Handicap : et on fait quoi maintenant ? (© Archives LDT)


L’association Huma mero vient d’être reconnue d’intérêt général. Celle-ci œuvre pour l’insertion sociale et professionnelle des personnes handicapées. Selon sa présidente, cette reconnaissance devrait faciliter les dons, notamment des entreprises.

Un beau cadeau. Après de longs mois d’attente, l’association Huma mero, fondée en 1984 et qui a pour but principal “l’insertion sociale et professionnelle de toute personne atteinte d’un handicap physique ou associé”, a été reconnue d’intérêt général (lire ci-contre) dans le Journal officiel de la Polynésie française de vendredi dernier.

Henriette Kamia, la présidente de l’association, surprise de cette seconde bonne nouvelle de Noël (lire interview), en a profité pour confier à La Dépêche de Tahiti ses impressions et les projets des associations de handicapés du fenua, à l’aube de 2017.

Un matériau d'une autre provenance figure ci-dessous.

(** The drive that an id stands for ends in that id. *)
Lemma drive_named storage d uri : resolve_drive_uri storage d = Ok uri -> Volumes.last_segment uri = d.
Proof.
  unfold resolve_drive_uri. destruct (negb _); [done|]. intros (uris & _ & H)%res_bind_ok. revert H.
  assert (forall l (acc : list (string * string)), (forall k v, dict_get k acc = Some v -> Volumes.last_segment v = k) ->
    forall k v, dict_get k (fold_left (fun acc u => dict_set (Volumes.last_segment u) u acc) l acc) = Some v -> Volumes.last_segment v = k) as Hinv.
  { induction l as [|u l IH]; intros acc Hacc; [done|]. apply IH. intros k v. rewrite dict_get_set. case_decide; [|apply Hacc]. intros [= <-]. done. }
  specialize (Hinv uris [] ltac:(done) d). destruct (dict_get d _) as [u|]; [|done]. intros [= <-]. by apply Hinv.
Qed.

(** ** The guard *)

Definition asked (cmd : reset_command) (confirm irr dry b : bool) (s : mstate W) (c : action_call) : Prop :=
  fits cmd b s c /\ dry_run c = dry /\ Actions.confirm c = confirm /\ call_async c = b /\
  confirm_irreversible c = match cmd with EraseDrive _ _ _ => irr | _ => false end.

Lemma adapter_asked adapter ty confirm irr dry b s :
  guards_at (fun c _ => asked (ResetAdapter adapter ty) confirm irr dry b s c) (network_adapter_reset schemas adapter ty confirm dry b) s.
Proof.
  unfold network_adapter_reset. destruct (negb (given adapter)); [apply guards_here, guards_reads; frame; auto with emits|].
  apply guards_at_bind; [frame; auto with emits|]. intros s1 [row|text] Hfound; [|apply guards_here, guards_reads; frame].
  assert (resolve_adapter (default "" adapter) b s = (s1, Ok row)) as Hres.
  { revert Hfound. unfold try_catch, bind. destruct (resolve_adapter (default "" adapter) b s) as [s2 [row'|e|]]; cbn; [congruence| |done].
    by destruct (is_FailedDiscover e). }
  destruct (resolve_adapter_found _ _ _ _ _ Hres) as (doc & Hs & Hn & Ht).
  apply guards_here, guards_lift. intros p Hp. apply guards_then; [|done]. apply guards_invoke. intros full _. split_and!; try done.
  split; [done|]. exists s1, row, doc. split_and!; try done. by eapply payload_allowed.
Qed.

Lemma others_asked cmd confirm irr dry b : (forall a ty, cmd <> ResetAdapter a ty) ->
  guards (fun c _ => forall s, asked cmd confirm irr dry b s c) (run_reset schemas cmd confirm irr dry b).
Proof.
  intros Hcmd. destruct cmd; cbn [run_reset]; [| | |by edestruct Hcmd|].
  all: unfold log_clear, drive_secure_erase, volume_check_consistency, control_reset_defaults.
  all: guarding; unfold asked, fits; split_and!; try done; try (by rewrite ?andb_true_l in *; eauto).
  all: match goal with H : given ?u = _ |- context [given ?u] => rewrite H end.
  - revert H. unfold validate_drive_uri. case_match eqn:Hs; [|done]. by intros [= <-].
  - by apply drive_named in H.
Qed.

L’intérêt de devenir association d’intérêt général “est de permettre aux entreprises de s’exonérer sur chaque don financier qu’elles nous font”, précise Henriette Kamia.
“Notre budget (non communiqué, NDLR) nous permet de payer nos salariés et de financer nos structures, mais l’association apporte aussi des fonds propres. Nous sommes très bien subventionnés pour le fonctionnement mais souvent, l’association prend en charge les imprévus”, confie-t-elle.
Le fait de passer en “intérêt général” donne de la crédibilité à l’association, ce qui devrait faciliter les dons, notamment des entreprises. D’autant plus que ces dernières, de par la loi, ont obligation d’employer un certain quota de personnes handicapées.
Mais jouent-elles le jeu ? “C’est quand même dur pour certains”, avoue Henriette Kamia. “Cette obligation de 4 % de la masse salariale (soit un travailleur handicapé pour 25 employés valides, NDLR) consacrée aux travailleurs handicapés est valable pour tout le monde, mais les entreprises peuvent s’en exonérer si elles sous-traitent avec des entreprises adaptées. Malheureusement, il n’y en a qu’une (lire ci-dessous), il en faudrait bien plus.”

 

Trop peu de travailleurs handicapés

 

Aujourd’hui, 8 977 personnes sont reconnues handicapées en Polynésie française, dont 2 485 en tant que travailleurs handicapés en milieu ordinaire. Seules 286 personnes handicapées effectuent un stage ou un Contrat travailleur handicapé, aidé financièrement par le Sefi, 378 autres sont considérées comme cherchant activement un emploi (lire ci-dessous). Des chiffres qui appellent à un mieux.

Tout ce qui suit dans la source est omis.